AIF curves were used to quantify absolute pixel-wise MBF for each sampling location using an automated pipeline employing Fermi function-constrained deconvolution [20]. The quantification pipeline first interpolates the images to a fixed temporal resolution [21, 22]. Each AIF is examined to automatically detect the time when the contrast first enters the region (upslope start), as well as the time separating the contrast first-pass and second-pass. For the detection of the upslope start time the triangle method described by Goldstein et al. is used [23]. The time separating the contrast first-pass and second-pass is identified by first detecting the corresponding peaks based on the first derivative of the curve and then detecting the minimum between the two peaks. Dynamics before and after these two time points are discarded, while the AIF upslope start is also used to temporally crop the tissue enhancement curves. A minimum time window of 20 seconds is used for deconvolution; if the cropped time window is less than this threshold then the window is extended at washout to include 20 seconds. Each tissue enhancement curve is examined to detect the time delay (time between the AIF upslope start and contrast arrival in the myocardium), which is then modelled as a unit step function in the Fermi model [20]. The fitting is repeated for 3 seconds before and after the estimated arrival time and the time providing the smallest residuals is selected [24]. Quantification is only performed for pixels within a 12 × 12 cm2 bounding box centered in the LV to reduce computation time.

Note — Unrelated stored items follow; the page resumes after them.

(* ===== verification/Tunnel.v ===== *)
(** * The sessions of the tunnel

    Model of the part of src/hev-socks5-tunnel.c that owns the sessions: the handlers of
    the network stack that open them, the list in the order of their last activity, its
    limit, and their end.  A session is at the address of its [HevSocks5SessionData],
    whose first field is the list node; its task is one of the verified task system. *)

From Stdlib Require Import ZArith Lia Sorted.
From stdpp Require Import base list gmap numbers.
From S2P Require Import Prelude HevList RBTree RBTreeRep RBTreeCached TaskSystem TaskSystemInv TaskSystemRun.
Import list_basics.list list_relations.list list_monad.list list_misc.list.
Import RBTreeCached TaskSystem TaskSystemInv TaskSystemRun.

Module Tunnel.

(** ** Data *)

Record HevSocks5SessionData := mkData { sd_task : Z; sd_timeout : Z }.

Record tunnel := mkTun {
  run : bool; session_set : HevList.HevList; session_nodes : gmap Z HevList.HevListNode;
  sessions : gmap Z HevSocks5SessionData; session_count : Z; task_lwip_timer : Z; sys : HevTaskSystemContext }.

Definition set_sys (x : HevTaskSystemContext) (t : tunnel) : tunnel :=
  mkTun (run t) (session_set t) (session_nodes t) (sessions t) (session_count t) (task_lwip_timer t) x.
Definition set_sessions (m : gmap Z HevSocks5SessionData) (t : tunnel) : tunnel :=
  mkTun (run t) (session_set t) (session_nodes t) m (session_count t) (task_lwip_timer t) (sys t).
Definition set_list (l : HevList.HevList) (n : gmap Z HevList.HevListNode) (k : Z) (t : tunnel) : tunnel :=
  mkTun (run t) l n (sessions t) k (task_lwip_timer t) (sys t).
Definition set_run (b : bool) (t : tunnel) : tunnel :=
  mkTun b (session_set t) (session_nodes t) (sessions t) (session_count t) (task_lwip_timer t) (sys t).

Definition ERR_OK : Z := 0.
Definition ERR_MEM : Z := -1.
Definition ERR_RST : Z := -14.

(** ** Operations *)

Definition hev_task_wakeup (t : tunnel) (task : Z) : outcome tunnel :=
  let! x := hev_task_system_wakeup_task_with_context (sys t) task in Val (set_sys x t).

(** [hev_socks5_session_terminate] (src/hev-socks5-session.c) *)
Definition hev_socks5_session_terminate (t : tunnel) (node : Z) : outcome tunnel :=
  let! sd := of_option (sessions t !! node) in
  hev_task_wakeup (set_sessions (<[node := mkData (sd_task sd) 0]> (sessions t)) t) (sd_task sd).

Section limits.
(** [hev_config_get_misc_max_session_count ()] *)
Context (max_session_count : Z).

Definition hev_socks5_tunnel_insert_session (t : tunnel) (node : Z) : outcome tunnel :=
  let! (l, n) := HevList.hev_list_add_tail (session_set t) (session_nodes t) node in
  let t := set_list l n (i32 (session_count t + 1)) t in
  if (max_session_count =? 0) || (session_count t <? max_session_count) then Val t
  else hev_socks5_session_terminate t (HevList.hev_list_first (session_set t)).

Definition hev_socks5_tunnel_delete_session (t : tunnel) (node : Z) : outcome tunnel :=
  let! (l, n) := HevList.hev_list_del (session_set t) (session_nodes t) node in
  Val (set_list l n (i32 (session_count t - 1)) t).

Definition hev_socks5_tunnel_update_session (t : tunnel) (node : Z) : outcome tunnel :=
  if max_session_count =? 0 then Val t
  else
    let! (l, n) := HevList.hev_list_del (session_set t) (session_nodes t) node in
    let! (l, n) := HevList.hev_list_add_tail l n node in
    Val (set_list l n (session_count t) t).

(** Memory of a new session, and its release by [hev_object_unref]; the list node is
    part of it. *)
Definition new_session (t : tunnel) (node : Z) (timeout : Z) : tunnel :=
  mkTun (run t) (session_set t) (<[node := HevList.mkLNode 0 0]> (session_nodes t))
    (<[node := mkData NULL timeout]> (sessions t)) (session_count t) (task_lwip_timer t) (sys t).
Definition free_session (t : tunnel) (node : Z) : tunnel :=
  mkTun (run t) (session_set t) (delete node (session_nodes t)) (delete node (sessions t)) (session_count t)
    (task_lwip_timer t) (sys t).

(** How a handler ends: it returns, or goes on with [hev_object_unref] of the session,
    whose destructor locks the mutex. *)
Inductive handler_end := Return (err : Z) | Unref (node : Z).

(** What both handlers do with a new session; [mem] and [stack] are the answers of the
    allocators for its task. *)
Definition start_session (t : tunnel) (node timeout mem : Z) (stack : bool) : outcome (handler_end * tunnel) :=
  let! (task, x) := hev_task_new (sys t) mem stack in
  let t := set_sys x t in
  if task =? NULL then Val (Unref node, t)
  else
    let t := set_sessions (<[node := mkData task timeout]> (sessions t)) t in
    let! t := hev_socks5_tunnel_insert_session t node in
    let! x := hev_task_run (sys t) task in
    let! t := hev_task_wakeup (set_sys x t) (task_lwip_timer t) in
    Val (Return ERR_OK, t).

(** [node] is the result of [hev_socks5_session_tcp_new]. *)
Definition tcp_accept_handler (t : tunnel) (err node timeout mem : Z) (stack : bool) : outcome (handler_end * tunnel) :=
  if negb (err =? ERR_OK) then Val (Return err, t)
  else if negb (run t) then Val (Return ERR_RST, t)
  else if node =? NULL then Val (Return ERR_MEM, t)
  else start_session (new_session t node timeout) node timeout mem stack.

(** [dns] tells that the datagram is for the mapped DNS server, whose handler takes the
    control block over; [node] is the result of [hev_socks5_session_udp_new]. *)
Definition udp_recv_handler (t : tunnel) (dns : bool) (node timeout mem : Z) (stack : bool) : outcome (handler_end * tunnel) :=
  if negb (run t) then Val (Return ERR_OK, t)
  else if dns then Val (Return ERR_OK, t)
  else if node =? NULL then Val (Return ERR_OK, t)
  else start_session (new_session t node timeout) node timeout mem stack.

(** The loop of [event_task_entry] that ends all sessions. *)
Fixpoint terminate_all (fuel : nat) (t : tunnel) (node : Z) : outcome tunnel :=
  if node =? NULL then Val t
  else
    match fuel with
    | O => Fault
    | S fuel =>
        let! t := hev_socks5_session_terminate t node in
        let! node := HevList.hev_list_node_next (session_nodes t) node in
        terminate_all fuel t node
    end.

Definition stop_all (t : tunnel) : outcome tunnel :=
  let t := set_run false t in
  terminate_all (S (size (sessions t))) t (HevList.hev_list_first (session_set t)).

(** ** Runs

    What happens to the sessions, in the task that is current: a handler runs in the input
    task, a session reports activity, leaves the list and is freed in its own task, and
    the event task stops them all. *)

Inductive tevent :=
| TAccept (err node timeout mem : Z) (stack : bool)
| TDatagram (dns : bool) (node timeout mem : Z) (stack : bool)
| TActive (node : Z)
| TLeave (node : Z)
| TFree (node : Z)
| TStop
| TCall (ev : event).

Definition tstep (t : tunnel) (e : tevent) : outcome (option tunnel) :=
  match e with
  | TAccept err node timeout mem stack =>
      let! (_, t) := tcp_accept_handler t err node timeout mem stack in Val (Some t)
  | TDatagram dns node timeout mem stack =>
      let! (_, t) := udp_recv_handler t dns node timeout mem stack in Val (Some t)
  | TActive node => just (hev_socks5_tunnel_update_session t node)
  | TLeave node => just (hev_socks5_tunnel_delete_session t node)
  | TFree node => Val (Some (free_session t node))
  | TStop => just (stop_all t)
  | TCall ev =>
      let! r := step (sys t) ev in
      match r with None => Val None | Some x => Val (Some (set_sys x t)) end
  end.

(** The specification: the open sessions, the one that was active last at the end. *)
Definition opens (t : tunnel) (e : tevent) : option Z :=
  match e with
  | TAccept err node _ mem stack =>
      if (err =? ERR_OK) && run t && negb (node =? NULL) && negb (mem =? NULL) && stack then Some node else None
  | TDatagram dns node _ mem stack =>
      if run t && negb dns && negb (node =? NULL) && negb (mem =? NULL) && stack then Some node else None
  | _ => None
  end.

Definition spec (t : tunnel) (L : list Z) (e : tevent) : list Z :=
  match e with
  | TAccept _ _ _ _ _ | TDatagram _ _ _ _ _ => match opens t e with Some node => L ++ [node] | None => L end
  | TActive node => if max_session_count =? 0 then L else filter (fun n => n <> node) L ++ [node]
  | TLeave node => filter (fun n => n <> node) L
  | TFree _ | TStop | TCall _ => L
  end.

(** Allocators answer with fresh memory; a session is active and leaves while it is open;
    its task exits after it left, and that of the timer once the tunnel stops. *)
Definition fresh (t : tunnel) (node mem : Z) : Prop :=
  (node = NULL \/ sessions t !! node = None) /\ (mem = NULL \/ tasks (sys t) !! mem = None /\ RBTreeRep.aligned mem) /\
  session_count t + 1 < 2 ^ 31 /\ total_task_count (sys t) + 1 < 2 ^ 31.

Definition tallowed (t : tunnel) (L : list Z) (e : tevent) : Prop :=
  match e with
  | TAccept _ node _ mem _ | TDatagram _ node _ mem _ => fresh t node mem
  | TActive node | TLeave node => node ∈ L
  | TFree node => node ∉ L
  | TStop => True
  | TCall ev =>
      allowed (sys t) ev /\
      match ev with
      | EExit _ => Forall (fun node => forall sd, sessions t !! node = Some sd -> sd_task sd <> current_task (sys t)) L /\
          (run t = true -> task_lwip_timer t <> current_task (sys t))
      | _ => True
      end
  end.

Inductive treachable : tunnel -> list Z -> Prop :=
| treach_init x tm : reachable x -> waking x tm ->
    treachable (mkTun true (HevList.mkList NULL NULL) ∅ ∅ 0 tm x) []
| treach_step t L e t' : treachable t L -> tallowed t L e -> tstep t e = Val (Some t') -> treachable t' (spec t L e).

(** ** The invariant *)

(** [L] is the list; the tasks of the sessions [K] were started. *)
Record tinv (t : tunnel) (L K xs ls zs : list Z) : Prop := {
  v_sched : sched_ok (sys t) xs ls zs;
  v_running : running (sys t) xs;
  v_list : HevList.dlist (session_nodes t) (session_set t) L;
  v_count : session_count t = zlen L;
  v_small : zlen L < 2 ^ 31;
  v_task : forall node, node ∈ K -> exists sd, sessions t !! node = Some sd /\ sd_task sd ∈ ls;
  v_timer : run t = true -> task_lwip_timer t ∈ ls;
}.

The pixel-wise map for each short-axis slice is interpolated into a polar grid with 60 angular positions and 10 transmural layers, as described previously [25, 26], to allow assessment of perfusion at the segmental level. First, the endocardial and epicardial contours and the superior RV insertion point are manually selected on the motion-corrected short-axis images before quantification using a custom-written MATLAB tool (Mathworks, Natick, Massachusetts, USA). The contours are then used after quantification to split the myocardium in perfusion maps into 16 segments according to the American Heart Association (AHA) model [27]. MPR, defined as the stress-to-rest ratio of MBF, was measured by dividing MBF in corresponding segments. ROI placement was performed using ImageJ (version 1.51j8; Rasband, W.S., National Institutes of Health, Bethesda, Maryland, USA) by a cardiologist experienced in CMR. For all other analyses, automated or semi-automated MATLAB (version 2019b; MathWorks) routines developed in house were used.

The diagnostic accuracy of segmental stress MBF and MPR based on the different AIF sampling locations for detection of myocardial ischemia was assessed against expert visual assessment of first-pass perfusion images. Visual assessment was performed by two independent experts blinded to all other data (cvi42, version 5.6.4; Circle Cardiovascular Imaging Inc, Calgary, Alberta, Canada). An inducible perfusion abnormality was defined as a delayed wash-in of the contrast agent in a segment compared with non-ischemic myocardium lasting ≥ 5 dynamics that was not seen at rest and not related to obvious respiratory, motion or dark rim artefact [28]. The presence (‘abnormal’ segments) or absence (‘normal’ segments) of a perfusion abnormality was assigned to the appropriate segment on an AHA 16-segment model [27].

Statistical analysis

The normality of data was assessed using the Shapiro-Wilk test. Patient characteristics, segmental MBF and MPR were not normally distributed and were summarized as median (interquartile range). Friedman’s 2-way analysis of variance by ranks was used to perform comparisons of measurements for the five AIF locations with post hoc pairwise comparisons using Dunn’s tests with Bonferroni correction. Linear regression analysis was used to assess the relationship between measurements for the clinical reference bLV and other AIF sampling locations. The agreement between locations was examined using Bland-Altman analysis. The diagnostic accuracy of stress MBF and MPR as compared to expert visual assessment was evaluated using receiver operating characteristic (ROC) curves for each of the five AIF sampling locations. Optimal cut-off values were determined using the Youden index and the area under the ROC curves was compared using the DeLong method with Bonferroni correction. The intraclass correlation coefficient was calculated to determine the need to adjust analyses for intra-patient clustering of measurements, as previously described [7, 29]. All tests were 2-tailed and statistical significance was set at p < 0.05. Statistical analysis was performed in SPSS® (version 25.0; Statistical Package for the Social Sciences, International Business Machines, Inc., Armonk, New York, USA) and R software (version 3.4.0; R Foundation for Statistical Computing, Vienna, Austria).

Results

Study population

Table 1 summarizes baseline characteristics of the study cohort (n = 25). The mean age of patients was 68 (52–75) years and 14 patients (56 %) were men. A total of 400 myocardial segments were available for analysis and were classified into normal (300 (75 %)) and abnormal (100 (25 %)) based on expert visual assessment of first-pass perfusion images. Abnormal segments were reported in 12 patients (48 %).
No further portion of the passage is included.